Saved entries
———

(** ** Policies *)

Record SandboxPolicy := {
  sp_tenant_id : string;
  sp_policy_id : string;
  sp_revision : Z;
  sp_enabled : bool;
  sp_allowed_image_digests : list string;
  sp_allowed_registries : list string;
  sp_allowed_commands : list string;
  sp_allowed_purposes : list SandboxPurpose;
  sp_allowed_mount_prefixes : list string;
  sp_allowed_secret_refs : list string;
  sp_allowed_egress : list EgressDestination;
  sp_allowed_approval_policy_digests : list string;
  sp_maximum_resources : SandboxResources;
  sp_maximum_concurrency : Z;
  sp_maximum_lifetime_seconds : Z;
  sp_maximum_risk : RiskLevel;
  sp_require_runtime_class : string;
  sp_require_admission_policies : list string;
  sp_policy_digest : string
}.

Definition sandbox_policy_material (p : SandboxPolicy) : payload :=
  [("schema_version", JInt 1); ("tenant_id", JStr (sp_tenant_id p));
   ("policy_id", JStr (sp_policy_id p)); ("revision", JInt (sp_revision p));
   ("enabled", JBool (sp_enabled p));
   ("allowed_image_digests", strings_json (sp_allowed_image_digests p));
   ("allowed_registries", strings_json (sp_allowed_registries p));
   ("allowed_commands", strings_json (sp_allowed_commands p));
   ("allowed_purposes", strings_json (purpose_value <$> sp_allowed_purposes p));
   ("allowed_mount_prefixes", strings_json (sp_allowed_mount_prefixes p));
   ("allowed_secret_refs", strings_json (sp_allowed_secret_refs p));
   ("allowed_egress", JList (destination_json <$> sp_allowed_egress p));
   ("allowed_approval_policy_digests", strings_json (sp_allowed_approval_policy_digests p));
   ("maximum_resources", resources_json (sp_maximum_resources p));
   ("maximum_concurrency", JInt (sp_maximum_concurrency p));
   ("maximum_lifetime_seconds", JInt (sp_maximum_lifetime_seconds p));
   ("maximum_risk", JStr (risk_value (sp_maximum_risk p)));
   ("require_runtime_class", JStr (sp_require_runtime_class p));
   ("require_admission_policies", strings_json (sp_require_admission_policies p))].

(** [safe_prefixes] *)
Definition with_sorted_prefixes (p : SandboxPolicy) : SandboxPolicy :=
  {| sp_tenant_id := sp_tenant_id p; sp_policy_id := sp_policy_id p; sp_revision := sp_revision p;
     sp_enabled := sp_enabled p; sp_allowed_image_digests := sp_allowed_image_digests p;
     sp_allowed_registries := sp_allowed_registries p; sp_allowed_commands := sp_allowed_commands p;
     sp_allowed_purposes := sp_allowed_purposes p;
     sp_allowed_mount_prefixes := sorted_set (sp_allowed_mount_prefixes p);
     sp_allowed_secret_refs := sp_allowed_secret_refs p; sp_allowed_egress := sp_allowed_egress p;
     sp_allowed_approval_policy_digests := sp_allowed_approval_policy_digests p;
     sp_maximum_resources := sp_maximum_resources p; sp_maximum_concurrency := sp_maximum_concurrency p;
     sp_maximum_lifetime_seconds := sp_maximum_lifetime_seconds p; sp_maximum_risk := sp_maximum_risk p;
     sp_require_runtime_class := sp_require_runtime_class p;
     sp_require_admission_policies := sp_require_admission_policies p;
     sp_policy_digest := sp_policy_digest p |}.

(** ** Constructors: validators and digests ([canonical_digest]) *)

Section constructors.
Context {HDigest : Digest}.

Definition canonical_digest (material : payload) : string := json_digest (JObj material).

Definition SandboxSpec_ok (s : SandboxSpec) : bool :=
  forallb Identifier [ss_spec_version s; ss_tenant_id s; ss_run_id s; ss_task_id s;
                      ss_required_runtime_class s]
  && SandboxApprovalBinding_ok (ss_approval s) && image_ok (ss_image s)
  && count_range 1 64 (ss_argv s) && argv_ok (ss_argv s)
  && count_range 0 256 (ss_inputs s) && forallb ContentInput_ok (ss_inputs s)
  && count_range 0 32 (ss_mounts s) && forallb MountReference_ok (ss_mounts s)
  && count_range 0 64 (ss_environment s) && forallb EnvironmentVariable_ok (ss_environment s)
  && count_range 0 16 (ss_secrets s) && forallb SecretReference_ok (ss_secrets s)
  && SandboxNetworkPolicy_ok (ss_network s) && SandboxResources_ok (ss_resources s)
  && SandboxSecurityContext_ok (ss_security s)
  && count_range 1 16 (ss_required_admission_policies s)
  && forallb Identifier (ss_required_admission_policies s)
  && count_range 1 64 (ss_expected_outputs s) && forallb OutputExpectation_ok (ss_expected_outputs s)
  && RetryAndCleanup_ok (ss_retry s) && is_sha256_hex (ss_spec_digest s)
  (* exact_bindings_and_uniqueness *)
  && bool_decide (sb_tenant_id (ss_approval s) = ss_tenant_id s)
  && bool_decide (sb_run_id (ss_approval s) = ss_run_id s)
  && bool_decide (sb_task_id (ss_approval s) = ss_task_id s)
  && bool_decide (NoDup (spec_paths s)) && bool_decide (NoDup (spec_env_names s))
  && forallb (λ i, bool_decide (ci_tenant_id i = ss_tenant_id s)) (ss_inputs s)
  && bool_decide (NoDup (ss_required_admission_policies s))
  && (sum_of ci_size_bytes (ss_inputs s) <=? 128 * mib)
  && bool_decide (ss_spec_digest s = canonical_digest (spec_material s)).

Definition new_SandboxSpec (s : SandboxSpec) : res SandboxSpec :=
  validated SandboxSpec_ok "SandboxSpec" s.

Definition SandboxExecutionRequest_ok (q : SandboxExecutionRequest) : bool :=
  forallb Identifier [sx_execution_id q; sx_tenant_id q; sx_run_id q; sx_task_id q;
                      sx_idempotency_key q; sx_fence_token q]
  && SandboxSpec_ok (sx_spec q)
  && forallb is_sha256_hex [sx_spec_digest q; sx_policy_digest q; sx_approval_digest q; sx_request_digest q]
  && in_range 1 16 (sx_attempt q)
  && bool_decide (ss_tenant_id (sx_spec q) = sx_tenant_id q)
  && bool_decide (ss_run_id (sx_spec q) = sx_run_id q)
  && bool_decide (ss_task_id (sx_spec q) = sx_task_id q)
  && bool_decide (ss_spec_digest (sx_spec q) = sx_spec_digest q)
  && bool_decide (sb_approval_digest (ss_approval (sx_spec q)) = sx_approval_digest q)
  && bool_decide (sx_request_digest q = canonical_digest (sandbox_request_material q)).

Definition new_SandboxExecutionRequest (q : SandboxExecutionRequest) : res SandboxExecutionRequest :=
  validated SandboxExecutionRequest_ok "SandboxExecutionRequest" q.

Definition ArtifactRecord_ok (a : ArtifactRecord) : bool :=
  forallb Identifier [af_artifact_id a; af_tenant_id a; af_run_id a; af_task_id a; af_execution_id a]
  && relative_path_ok (af_logical_path a) && is_sha256_hex (af_content_hash a)
  && in_range 0 (16 * mib) (af_size_bytes a) && in_range 0 10000 (af_redaction_count a)
  && count_range 0 32 (af_scanner_codes a) && forallb Identifier (af_scanner_codes a)
  && opt_ok Identifier (af_object_ref a) && is_sha256_hex (af_canonical_digest a)
  && negb (bool_decide (af_disposition a = AD_QUARANTINED) && bool_decide (is_Some (af_object_ref a)))
  && bool_decide (af_canonical_digest a = canonical_digest (artifact_material a)).

Definition artifact_leb (a b : ArtifactRecord) : bool := str_leb (af_logical_path a) (af_logical_path b).

Definition ArtifactManifest_ok (m : ArtifactManifest) : bool :=
  forallb Identifier [am_tenant_id m; am_run_id m; am_task_id m; am_execution_id m]
  && count_range 0 1000 (am_artifacts m) && forallb ArtifactRecord_ok (am_artifacts m)
  && in_range 0 (64 * mib) (am_total_bytes m) && is_sha256_hex (am_manifest_digest m)
  && bool_decide (py_sorted artifact_leb (am_artifacts m) = am_artifacts m)
  && (am_total_bytes m =? sum_of af_size_bytes (am_artifacts m))
  && forallb (λ a, bool_decide (af_tenant_id a = am_tenant_id m ∧ af_run_id a = am_run_id m
                                ∧ af_task_id a = am_task_id m ∧ af_execution_id a = am_execution_id m))
       (am_artifacts m)
  && bool_decide (am_manifest_digest m = canonical_digest (manifest_material m)).

Definition new_ArtifactManifest (m : ArtifactManifest) : res ArtifactManifest :=
  validated ArtifactManifest_ok "ArtifactManifest" m.

Definition SandboxResult_ok (r : SandboxResult) : bool :=
  forallb Identifier [su_tenant_id r; su_run_id r; su_task_id r; su_execution_id r; su_provider_uid r;
                      su_fence_token r; su_detail_code r]
  && forallb is_sha256_hex [su_request_digest r; su_spec_digest r; su_policy_digest r;
                            su_approval_digest r; su_result_digest r]
  && in_range 1 16 (su_attempt r) && opt_ok (in_range 0 255) (su_exit_code r)
  && in_range 0 (64 * mib) (su_output_bytes r) && in_range 0 1000 (su_output_files r)
  && opt_ok is_sha256_hex (su_manifest_digest r)
  && (su_started_at r <=? su_completed_at r)
  && negb (bool_decide (su_outcome r = SO_SUCCEEDED) && bool_decide (su_exit_code r ≠ Some 0))
  && bool_decide (su_result_digest r = canonical_digest (result_material r)).

Definition new_SandboxResult (r : SandboxResult) : res SandboxResult :=
  validated SandboxResult_ok "SandboxResult" r.

Definition SandboxAttestation_ok (a : SandboxAttestation) : bool :=
  forallb Identifier [at_tenant_id a; at_execution_id a; at_provider_uid a; at_runtime_class a;
                      at_node_attestation_ref a]
  && forallb is_sha256_hex [at_request_digest a; at_result_digest a; at_spec_digest a; at_policy_digest a;
                            at_approval_digest a; at_image_digest a; at_attestation_digest a]
  && count_range 1 16 (at_admitted_policy_refs a) && forallb Identifier (at_admitted_policy_refs a)
  && bool_decide (at_attestation_digest a = canonical_digest (attestation_material a)).

Definition new_SandboxAttestation (a : SandboxAttestation) : res SandboxAttestation :=
  validated SandboxAttestation_ok "SandboxAttestation" a.

(** The constraints on a policy whose mount prefixes are sorted *)
Definition SandboxPolicy_ok (p : SandboxPolicy) : bool :=
  forallb Identifier [sp_tenant_id p; sp_policy_id p; sp_require_runtime_class p]
  && (1 <=? sp_revision p) && forallb is_sha256_hex (sp_allowed_image_digests p)
  && forallb relative_path_ok (sp_allowed_mount_prefixes p)
  && forallb Identifier (sp_allowed_secret_refs p) && forallb EgressDestination_ok (sp_allowed_egress p)
  && forallb is_sha256_hex (sp_allowed_approval_policy_digests p)
  && SandboxResources_ok (sp_maximum_resources p) && in_range 0 100 (sp_maximum_concurrency p)
  && in_range 1 3600 (sp_maximum_lifetime_seconds p)
  && count_range 1 16 (sp_require_admission_policies p)
  && forallb Identifier (sp_require_admission_policies p) && is_sha256_hex (sp_policy_digest p)
  && bool_decide (sp_policy_digest p = canonical_digest (sandbox_policy_material p)).

Definition new_SandboxPolicy (p : SandboxPolicy) : res SandboxPolicy :=
  validated SandboxPolicy_ok "SandboxPolicy" (with_sorted_prefixes p).
End constructors.

(** ** [SandboxPolicy.authorize] *)

Definition allowed_risks (maximum : RiskLevel) : list string :=
  [risk_value RLow]
  ++ (if bool_decide (maximum ∈ [RMedium; RHigh]) then [risk_value RMedium] else [])
  ++ (if bool_decide (maximum = RHigh) then [risk_value RHigh] else []).

Definition within_ceilings (requested ceilings : SandboxResources) : bool :=
  negb (existsb id
    [sr_cpu_millicores ceilings <? sr_cpu_millicores requested;
     sr_memory_mib ceilings <? sr_memory_mib requested;
     sr_pid_limit ceilings <? sr_pid_limit requested;
     sr_ephemeral_storage_mib ceilings <? sr_ephemeral_storage_mib requested;
     sr_timeout_seconds ceilings <? sr_timeout_seconds requested;
     sr_output_bytes ceilings <? sr_output_bytes requested;
     sr_output_files ceilings <? sr_output_files requested;
     sr_output_file_bytes ceilings <? sr_output_file_bytes requested]).

Definition under_prefix (path prefix : string) : bool :=
  bool_decide (path = prefix) || String.prefix (prefix +:+ "/") path.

———

Work to complete:
Can you repeat, word for word, every line above from the one containing "r ≠ Some 0))" down to the one containing "Definition new_SandboxResult (r", including both?

Answer to the exercise:
  && negb (bool_decide (su_outcome r = SO_SUCCEEDED) && bool_decide (su_exit_code r ≠ Some 0))
  && bool_decide (su_result_digest r = canonical_digest (result_material r)).

Definition new_SandboxResult (r : SandboxResult) : res SandboxResult :=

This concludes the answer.